Retype, exactly as they appear below, the lines between the line holding "- intros sid token" and the line holding "all: by eexists.", both ends included.

[[ Listed records, beginning ]]

(** X14.  The login route needs no bearer token and, for a Google token
    that verifies while the store accepts the upsert, writes exactly the
    row of the token's [sub]: a first login creates it with the token's
    name, or "Anonymous Therian", not premium and not banned; a later login
    keeps name, email, premium and ban flag and refreshes [last_seen].  The
    photo is overwritten at every login by the token's picture, or by the
    empty string when the token has none, whatever photo was stored.  The
    answer is 200 with a token signed for [sub] unless the row is banned,
    then 403. *)
Theorem login_stores_identity s h tok g e :
  tok ≠ [] → verifyGoogleToken tok = inr g → fail e 0%nat = None →
  let r := handle_request s (mk_request h (POST_auth_google (Some tok))) e in
  ∃ row,
    users (db r.1.1) !! g_sub g = Some row ∧
    (∀ id, id ≠ g_sub g → users (db r.1.1) !! id = users (db s) !! id) ∧
    u_photo row = Some (or_else (g_picture g) []) ∧
    u_last_seen row = now e ∧
    match users (db s) !! g_sub g with
    | Some old =>
        u_name row = u_name old ∧ u_email row = u_email old ∧
        u_premium row = u_premium old ∧ u_is_banned row = u_is_banned old
    | None =>
        u_name row = or_else (g_name g) (js "Anonymous Therian") ∧
        u_email row = Some (or_else (g_email g) []) ∧
        u_premium row = false ∧ u_is_banned row = false
    end ∧
    r.2 = (if u_is_banned row
           then error 403 "Tu cuenta ha sido baneada de Therians."
           else ok (json_login (jwt_sign (now e) (g_sub g)) (g_sub g) row)) ∧
    r.1.2 = [] ∧
    messages (db r.1.1) = messages (db s) ∧
    dm_messages (db r.1.1) = dm_messages (db s) ∧
    friends (db r.1.1) = friends (db s) ∧
    connectedUsers r.1.1 = connectedUsers s ∧ sockets r.1.1 = sockets s.
Proof.
  intros Htok Hg Hf. destruct tok as [|c tok]; [done|].
  unfold handle_request, post_auth_google, upsert_user. simpl.
  rewrite Hg, Hf.
  destruct (users (db s) !! g_sub g) as [old|] eqn:Eold; simpl.
  - destruct (u_is_banned old) eqn:Eb; simpl.
    all: eexists; split; [apply lookup_insert_eq|].
    all: split; [by intros id Hid; rewrite lookup_insert_ne|].
    all: simpl; rewrite ?Eb; done.
  - eexists; split; [apply lookup_insert_eq|].
    split; [by intros id Hid; rewrite lookup_insert_ne|].
    simpl. done.
Qed.

(** X15.  After the administrator's unban of an identity that has a stored
    row, answered 200, the identity can use the service again: its login
    with a verified Google token is answered 200 and an [auth] event with
    its token on a connected socket is answered [auth_ok] and registers a
    session of that identity.  The unban itself emits nothing and leaves
    sockets and sessions as they are. *)
Theorem unban_restores_access s h id e row :
  authMiddleware (now e) h = inr ADMIN_UID → ADMIN_UID ≠ [] →
  fail e 0%nat = None →
  users (db s) !! id = Some row →
  let r := handle_request s (mk_request h (POST_admin_unban id)) e in
  r.2 = ok json_ok ∧ r.1.2 = [] ∧
  connectedUsers r.1.1 = connectedUsers s ∧ sockets r.1.1 = sockets s ∧
  (∀ h' tok g e',
     tok ≠ [] → verifyGoogleToken tok = inr g → g_sub g = id →
     fail e' 0%nat = None →
     status (handle_request r.1.1
               (mk_request h' (POST_auth_google (Some tok))) e').2 = 200) ∧
  (∀ sid token e',
     is_Some (sockets s !! sid) → jwt_verify (now e') token = Some id →
     fail e' 0%nat = None →
     deliveries (step r.1.1 (Auth sid token) e').2 = [(sid, auth_ok)] ∧
     ∃ u, connectedUsers (step r.1.1 (Auth sid token) e').1 !! sid = Some u
          ∧ uid u = id).
Proof.
  intros Hauth Hadm Hf Hrow.
  unfold handle_request, authenticated_route. simpl.
  rewrite Hauth. simpl. rewrite adminMiddleware_admin by done. simpl.
  rewrite Hf. simpl.
  split; [done|]. split; [done|]. split; [done|]. split; [done|].
  assert (users (update_is_banned id false (db s)) !! id
          = Some (mk_user (u_name row) (u_photo row) (u_email row)
                          (u_premium row) (u_last_seen row) false)) as Hrow'.
  { unfold update_is_banned. simpl. by rewrite lookup_alter_eq, Hrow. }
  split.
  - intros h' tok g e' Htok Hg Hsub Hf'. destruct tok as [|c tok]; [done|].
    unfold post_auth_google, upsert_user. simpl.
    rewrite Hg, Hf', Hsub. simpl.
    unfold update_is_banned in Hrow'. simpl in Hrow'. rewrite Hrow'. done.
  - intros sid token e' [rooms Hs] Hj Hf'. unfold step. simpl. rewrite Hs.
    unfold on_auth. simpl. rewrite Hj, Hf'. unfold on_auth_rows. simpl.
    unfold update_is_banned in Hrow'. simpl in Hrow'. rewrite Hrow', Hs. simpl.
    split; [done|].
    destruct (fail e' 1%nat); simpl; rewrite lookup_insert_eq.
    all: by eexists.
Qed.

Lemma NoDup_members s room : NoDup (members s room).
Proof.
  unfold members.
  eapply NoDup_fmap_fst.
  - intros sid r1 r2 [_ H1%elem_of_map_to_list]%list_elem_of_filter
                     [_ H2%elem_of_map_to_list]%list_elem_of_filter.
    congruence.
  - apply NoDup_filter, NoDup_map_to_list.
Qed.

(** X16.  A room message that is accepted and stored is delivered once to
    every socket that is in the room at that moment, the sender's socket
    included when it is in the room, and to no other socket; all deliveries
    carry the same [new_message].  The same holds for a direct message and
    its channel when the sender's id is listed in the channel id. *)
Theorem message_reaches_members_once s sid user p t e :
  connectedUsers s !! sid = Some user →
  accepted_text (text p) = Some t →
  fail e 0%nat = None →
  let out := (on_send_message s sid p e).2 in
  let out_dm := (on_send_dm s sid p e).2 in
  (NoDup out.*1 ∧
   (∀ rcpt, rcpt ∈ out.*1 ↔ member s rcpt (js "room_" ++ target p)) ∧
   ∃ m, ∀ d, d ∈ out → d.2 = new_message m) ∧
  (includes (split underscore (target p)) (uid user) = true →
   NoDup out_dm.*1 ∧
   (∀ rcpt, rcpt ∈ out_dm.*1 ↔ member s rcpt (js "dm_" ++ target p)) ∧
   ∃ m, ∀ d, d ∈ out_dm → d.2 = new_dm m).
Proof.
  intros Hu Ht Hf. unfold on_send_message, on_send_dm.
  rewrite Hu, Ht, Hf. simpl. split; [|intros ->; simpl].
  all: unfold io_to_emit; rewrite <- list_fmap_compose.
  all: split; [rewrite list_fmap_id; apply NoDup_members|].
  all: split; [intros rcpt; rewrite list_fmap_id, member_members; done|].
  all: eexists; intros d (? & -> & _)%list_elem_of_fmap; done.
Qed.

(** ** The schema's constraints *)

Lemma char_length_le s : (char_length s ≤ length s)%nat.
Proof.
  cut (∀ n s, (length s ≤ n)%nat → (char_length s ≤ length s)%nat).
  { intros H. by apply (H (length s)). }
  clear s. induction n as [|n IH]; intros [|c [|c' s]] Hn; simpl in *; try lia.
  destruct (is_high_surrogate c && is_low_surrogate c').
  - specialize (IH s). lia.
  - specialize (IH (c' :: s)). simpl in IH. lia.
Qed.
(** With a positive batch size the index passes the end of the layer
    before the fuel, one unit per identifier, runs out. *)
Lemma halts_fetch_batches toProcess batchSize fuel :
  0 < batchSize →
  ∀ i acc, length toProcess - i ≤ fuel →
  FetcherSpec.halts (fetch_batches fuel i toProcess batchSize acc).
Proof.
  intros Hpos. induction fuel as [| fuel IH]; intros i acc Hfuel; simpl.
  - rewrite bool_decide_eq_false_2 by lia. apply FetcherSpec.returns_halts, FetcherSpec.returns_ret.
  - case_bool_decide; [| apply FetcherSpec.returns_halts, FetcherSpec.returns_ret].
    apply FetcherSpec.halts_bind;
      [apply FetcherSpec.returns_halts, FetcherSpec.returns_fetchBatchConnections |].
    intros conns.
    apply FetcherSpec.halts_bind; [apply FetcherSpec.returns_halts, FetcherSpec.returns_log |].
    intros _. apply FetcherSpec.halts_bind.
    { case_bool_decide; apply FetcherSpec.returns_halts;
        [apply FetcherSpec.returns_modify | apply FetcherSpec.returns_ret]. }
    intros _. apply IH. lia.
Qed.

Lemma returns_shuffleArray arr : FetcherSpec.returns (shuffleArray arr).
Proof.
  unfold shuffleArray. generalize (length arr - 1). intros i. revert arr.
  induction i as [| i IH]; intros arr; simpl; [apply FetcherSpec.returns_ret |].
  apply FetcherSpec.returns_bind; [| intros j; apply IH].
  intros w. unfold draw. destruct (random (env w)). by eexists _, _.
Qed.

Lemma returns_report onProgress msg : FetcherSpec.returns (report onProgress msg).
Proof.
  unfold report. destruct onProgress; [apply FetcherSpec.returns_log | apply FetcherSpec.returns_ret].
Qed.

Lemma halts_build_layers onProgress depth remaining :
  ∀ currentDepth currentLayerIds g,
  FetcherSpec.halts (build_layers onProgress remaining currentDepth depth currentLayerIds g).
Proof.
  induction remaining as [| remaining IH]; intros currentDepth layer g; simpl;
    [apply FetcherSpec.returns_halts, FetcherSpec.returns_ret |].
  case_bool_decide; [apply FetcherSpec.returns_halts, FetcherSpec.returns_ret |].
  apply FetcherSpec.halts_bind.
  { apply FetcherSpec.returns_halts. case_bool_decide; [| apply FetcherSpec.returns_ret].
    apply FetcherSpec.returns_bind; [apply returns_shuffleArray |].
    intros ?. apply FetcherSpec.returns_ret. }
  intros toProcess.
  case_bool_decide; [apply FetcherSpec.returns_halts, FetcherSpec.returns_ret |].
  apply FetcherSpec.halts_bind; [apply FetcherSpec.returns_halts, returns_report |]. intros _.
  apply FetcherSpec.halts_bind.
  { apply halts_fetch_batches; [apply batch_size_positive | lia]. }
  intros conns. apply IH.
Qed.

Lemma returns_resolve_name onProgress acc name :
  FetcherSpec.returns (resolve_name onProgress acc name).
Proof.
  unfold resolve_name. apply FetcherSpec.returns_bind; [apply returns_report |]. intros _.
  apply FetcherSpec.returns_bind; [apply FetcherSpec.returns_getWikidataId |]. intros [qid |].
  - case_bool_decide.
    + apply FetcherSpec.returns_bind; [apply FetcherSpec.returns_log |].
      intros _. apply FetcherSpec.returns_ret.
    + destruct (OMap.get qid acc.2); apply FetcherSpec.returns_ret.
  - apply FetcherSpec.returns_bind; [apply FetcherSpec.returns_log |].
    intros _. apply FetcherSpec.returns_ret.
Qed.

Lemma halts_lift {A} (o : outcome A) : o ≠ Diverge → FetcherSpec.halts (lift o : M World A).
Proof. by intros Ho w. Qed.

Lemma validated_halts x : validated x ≠ Diverge.
Proof.
  destruct x as [l |]; [| done]. unfold validated, Sanitization.validateEntityList.
  repeat case_bool_decide; done.
Qed.

Lemma sanitize_all_halts rawQids : sanitize_all rawQids ≠ Diverge.
Proof.
  induction rawQids as [| q rest IH]; [done |]. simpl.
  unfold Sanitization.sanitizeQid. case_bool_decide; [done |].
  destruct (negb _); [done |]. by destruct (sanitize_all rest).
Qed.

(** [generateGraph] returns a graph or throws: the fuel of the batch
    loop never runs out. *)
Lemma generateGraph_halts request onProgress :
  FetcherSpec.halts (generateGraph request onProgress).
Proof.
  unfold generateGraph.
  apply FetcherSpec.halts_bind; [apply halts_lift, validated_halts |]. intros names.
  apply FetcherSpec.halts_bind; [apply halts_lift, validated_halts |]. intros rawQids.
  apply FetcherSpec.halts_bind.
  { apply halts_lift. unfold Sanitization.validateDepth. repeat case_bool_decide; done. }
  intros depth. destruct (_ && _); [apply FetcherSpec.halts_throw |].
  apply FetcherSpec.halts_bind; [apply halts_lift, sanitize_all_halts |]. intros qids.
  apply FetcherSpec.halts_bind.
  { apply FetcherSpec.returns_halts, FetcherSpec.returns_for_each. intros acc name.
    apply returns_resolve_name. }
  intros resolved. case_bool_decide; [apply FetcherSpec.halts_throw |].
  apply FetcherSpec.halts_bind; [apply halts_build_layers |]. intros g.
  apply FetcherSpec.returns_halts, FetcherSpec.returns_bind; [apply returns_report |].
  intros _. apply FetcherSpec.returns_ret.
Qed.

[[ Listed records, end ]]

■ Task answer ■
  - intros sid token e' [rooms Hs] Hj Hf'. unfold step. simpl. rewrite Hs.
    unfold on_auth. simpl. rewrite Hj, Hf'. unfold on_auth_rows. simpl.
    unfold update_is_banned in Hrow'. simpl in Hrow'. rewrite Hrow', Hs. simpl.
    split; [done|].
    destruct (fail e' 1%nat); simpl; rewrite lookup_insert_eq.
    all: by eexists.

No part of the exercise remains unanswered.